Suddenly the vast silence of before dawn was broken by a loud and exultant yell from one of the axemen. At once the two scrambled to the top of the dam. The blanketed figures about the fire sprang to life. A brief instant later the snapping of wood fibres began like the rapid explosions of infantry fire; a crash and bang of timbers smote the air; and then the river, exultant, roaring with joy, rushed from its pent quietude into the new passage opened for it. At the same moment, as though at the signal, a single bird, premonitor of the yet distant day, lifted up his voice, clearly audible above the tumult.
Orde stormed into the camp up stream, his eyes bright, his big voice booming exultantly.
“Roll out, you river-hogs!” he shouted to those who had worked out their shifts earlier in the night. “Roll out, you web-footed sons of guns, and hear the little birds sing praise!”

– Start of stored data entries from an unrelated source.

(* ===== verification/IRModule.v ===== *)
(** * Modules of llvm

    What the analyses of whole programs read of a module: its functions with their blocks, the
    calls among the instructions, and the users of each function. *)
From S2P Require Import Prelude LoopStructure.

(** the kinds of instructions that are a [CallBase], with the function they call if it is known *)
Inductive CallKind :=
  | NotACall
  | CallInst (callee : option Ptr)
  | InvokeInst (callee : option Ptr)
  | CallBrInst (callee : option Ptr).

(** the functions of a module with their blocks (none for a declaration), which instructions
    are calls, and the users of each function *)
Record LLVMModule := mkLLVMModule {
  m_functions : list Ptr;
  m_blocks : Ptr → list Ptr;
  m_call : Ptr → CallKind;
  m_uses : Ptr → list Ptr
}.

Section llvm_module.
Context (ir : IRProgram) (md : LLVMModule).

Definition isCallBase (i : Ptr) : bool := match m_call md i with NotACall => false | _ => true end.
Definition getCalledFunction (i : Ptr) : option Ptr :=
  match m_call md i with
  | NotACall => None
  | CallInst c | InvokeInst c | CallBrInst c => c
  end.
(** [F->empty()] *)
Definition isDeclaration (F : Ptr) : bool := match m_blocks md F with [] => true | _ => false end.
(** [instructions(F)] *)
Definition function_instructions (F : Ptr) : list Ptr := mjoin (ir_insts ir <$> m_blocks md F).

Lemma elem_of_function_instructions i F :
  i ∈ function_instructions F ↔ ∃ b, b ∈ m_blocks md F ∧ i ∈ ir_insts ir b.
Proof.
  unfold function_instructions. rewrite list_elem_of_join. setoid_rewrite list_elem_of_fmap. naive_solver.
Qed.
End llvm_module.
(* ===== verification/CallGraphSpec.v ===== *)
(** * What a call graph records

    A well-formed call graph relates its nodes, its edges and their sub-edges; it stands for the
    relation between a caller, a callee, an instruction and whether the call is certain. The
    constructor records the calls of the module, and the removal of a sub-edge removes one call. *)
From S2P Require Import Prelude LoopStructure IRModule CallGraph.

(** the loops that collect the functions with a property *)
Lemma elem_of_foldl_if (p : Ptr → bool) l (r : gset Ptr) F :
  F ∈ foldl (λ r f, if p f then {[f]} ∪ r else r) r l ↔ F ∈ r ∨ (F ∈ l ∧ p F = true).
Proof.
  revert r. induction l as [|f l IH]; intros r; simpl; [set_solver|]. rewrite IH.
  rewrite elem_of_cons. destruct (p f) eqn:Hp; rewrite ?elem_of_union, ?elem_of_singleton;
    destruct (decide (F = f)) as [->|]; rewrite ?Hp; naive_solver.
Qed.

(** ** Well-formed call graphs *)

Definition is_node (g : CallGraph) (n : Ptr) : Prop := ∃ F, functions g !! F = Some (Some n).
Definition incEdge (g : CallGraph) (to from : Ptr) : option Ptr :=
  match incomingEdges g !! to with Some tmp => tmp !! from | None => None end.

Newmark, who had sat up the night through, and now shivered sleepily by the fire, began to hunt around for the bed-roll he had, earlier in the evening, dumped down somewhere in camp.
“I suppose that's all,” said he. “Just a case of run logs now. I'll turn in for a little.”
But Orde, a thick slice of bread half-way to his lips, had frozen in an attitude of attentive listening.
“Hark!” said he.
Faint, still in the depths of the forest, the wandering morning breeze bore to their ears a sound whose difference from the louder noises nearer at hand alone rendered it audible.
“The troops!” exclaimed Orde.
He seized a lantern and returned down the trail, followed eagerly by Newmark and every man in camp.